Autor original: Maria Eduarda Mattar

Seção original: Artigos de opinião








Abong*


A Associação Brasileira de Organizações Não Governamentais (Abong) vem a público posicionar-se em relação à CPI das ONGs proposta recentemente pelo Senador Hieráclito Fortes (PFL - PI). Motivada a partir de um levantamento do Tribunal de Contas da União (TCU) sobre irregularidades no repasse de recursos públicos a entidades da sociedade, com base em uma amostragem de 28 organizações entre os anos de 1999 e 2005, questionamos alguns motivos que provocam a criação da CPI por, dentre outros, três pontos fundamentais.

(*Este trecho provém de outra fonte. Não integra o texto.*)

(** * SshControl: the "SSH keys" settings control

    A shallow embedding of [selfdrive/ui/qt/widgets/ssh_keys.cc].  The widget
    is a [ButtonControl] with a secondary [username_label]; it talks to four
    collaborators whose code lives elsewhere: the [Params] key-value store,
    [InputDialog::getText], [ConfirmationDialog::alert] and [HttpRequest].

    The member functions become programs of a small state monad over a
    [World] record holding the widget's fields, the store, the requests in
    flight and a trace of the calls made to the collaborators. *)

From Stdlib Require Import Ascii.
From stdpp Require Import base option strings list gmap.

Local Open Scope string_scope.
Local Open Scope list_scope.

(** ** Strings

    A [std::string] is the byte string it holds.  A [QString] is modelled by
    the UTF-8 encoding of its text, which is also how the literals appear in
    the source file; two [QString]s are equal exactly when these encodings
    are, so [==] is equality of byte strings, and a [QString] is empty
    exactly when its encoding is.  In this model [QString::toStdString] is
    the identity, and [QString::fromStdString] is Qt's UTF-8 decoder
    followed by the re-encoding of what it decoded. *)

(** The UTF-8 encodings of U+FEFF (the byte order mark) and of U+FFFD (the
    replacement character). *)
Definition utf8_bom : string :=
  String "239"%char (String "187"%char (String "191"%char EmptyString)).

Definition utf8_replacement : string :=
  String "239"%char (String "191"%char (String "189"%char EmptyString)).

(** [(b & 0xc0) == 0x80] *)
Definition isContinuationByte (b : ascii) : bool :=
  (N.land (N_of_ascii b) 0xC0 =? 0x80)%N.

(** [uc <<= 6; uc |= b & 0x3f] *)
Definition push_continuation (uc : N) (b : ascii) : N :=
  N.lor (N.shiftl uc 6) (N.land (N_of_ascii b) 0x3F).

(** The safety check on a decoded code point: not overlong, not a surrogate,
    not beyond U+10FFFF. *)
Definition scalar_ok (min_uc uc : N) : bool :=
  (negb (uc <? min_uc) && negb ((0xD800 <=? uc) && (uc <? 0xE000))
   && negb (0x10FFFF <? uc))%N.

(** Qt 5's stateless UTF-8 decoder ([QUtf8::convertToUnicode] over
    [QUtf8Functions::fromUtf8]), after the byte order mark was dealt with.
    The lead byte fixes the length of the sequence; a well-formed sequence
    is decoded and consumed whole, and re-encodes to the same bytes; on any
    error (a stray continuation byte, an overlong form, a surrogate, a code
    point beyond U+10FFFF, a truncated sequence) one replacement character
    is produced and only the lead byte is consumed. *)
Fixpoint convertToUnicode (s : string) : string :=
  match s with
  | EmptyString => EmptyString
  | String b rest =>
      let n := N_of_ascii b in
      if (n <? 0x80)%N then String b (convertToUnicode rest)
      else if (n <=? 0xC1)%N then utf8_replacement +:+ convertToUnicode rest
      else if (n <? 0xE0)%N then
        match rest with
        | String c1 rest1 =>
            if isContinuationByte c1
               && scalar_ok 0x80 (push_continuation (N.land n 0x1F) c1)
            then String b (String c1 (convertToUnicode rest1))
            else utf8_replacement +:+ convertToUnicode rest
        | _ => utf8_replacement +:+ convertToUnicode rest
        end
      else if (n <? 0xF0)%N then
        match rest with
        | String c1 (String c2 rest2) =>
            if isContinuationByte c1 && isContinuationByte c2
               && scalar_ok 0x800
                    (push_continuation (push_continuation (N.land n 0x0F) c1) c2)
            then String b (String c1 (String c2 (convertToUnicode rest2)))
            else utf8_replacement +:+ convertToUnicode rest
        | _ => utf8_replacement +:+ convertToUnicode rest
        end
      else if (n <? 0xF5)%N then
        match rest with
        | String c1 (String c2 (String c3 rest3)) =>
            if isContinuationByte c1 && isContinuationByte c2 && isContinuationByte c3
               && scalar_ok 0x10000
                    (push_continuation
                       (push_continuation (push_continuation (N.land n 0x07) c1) c2) c3)
            then String b (String c1 (String c2 (String c3 (convertToUnicode rest3))))
            else utf8_replacement +:+ convertToUnicode rest
        | _ => utf8_replacement +:+ convertToUnicode rest
        end
      else utf8_replacement +:+ convertToUnicode rest
  end.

O primeiro refere-se ao estranho recorte de tempo abordado pela CPI, a qual propõe investigar convênios do governo federal com ONGs apenas a partir de 2003. O segundo ponto refere-se à abordagem, a priori, de criminalização das entidades, uma vez que se propõe a tratar em uma CPI questões relativas a irregularidades, para as quais o TCU tem instrumentos cabíveis de ajuste e que não necessariamente relacionam-se à má fé no trato do dinheiro público. O terceiro, à falsa problematização de que não há instrumentos de regulação dessas entidades nem de fiscalização do acesso ao dinheiro público. O direito de livre associar-se é constitucionalmente assegurado, assim como também o são diversos mecanismos de controle de acesso a recursos públicos, tais como esferas democráticas como os conselhos setoriais de políticas públicas. Além disso, se não há número suficiente de agentes governamentais para fiscalização dos convênios e se leis estão sendo burladas, são questões que precisam ser enfrentadas democraticamente pela sociedade.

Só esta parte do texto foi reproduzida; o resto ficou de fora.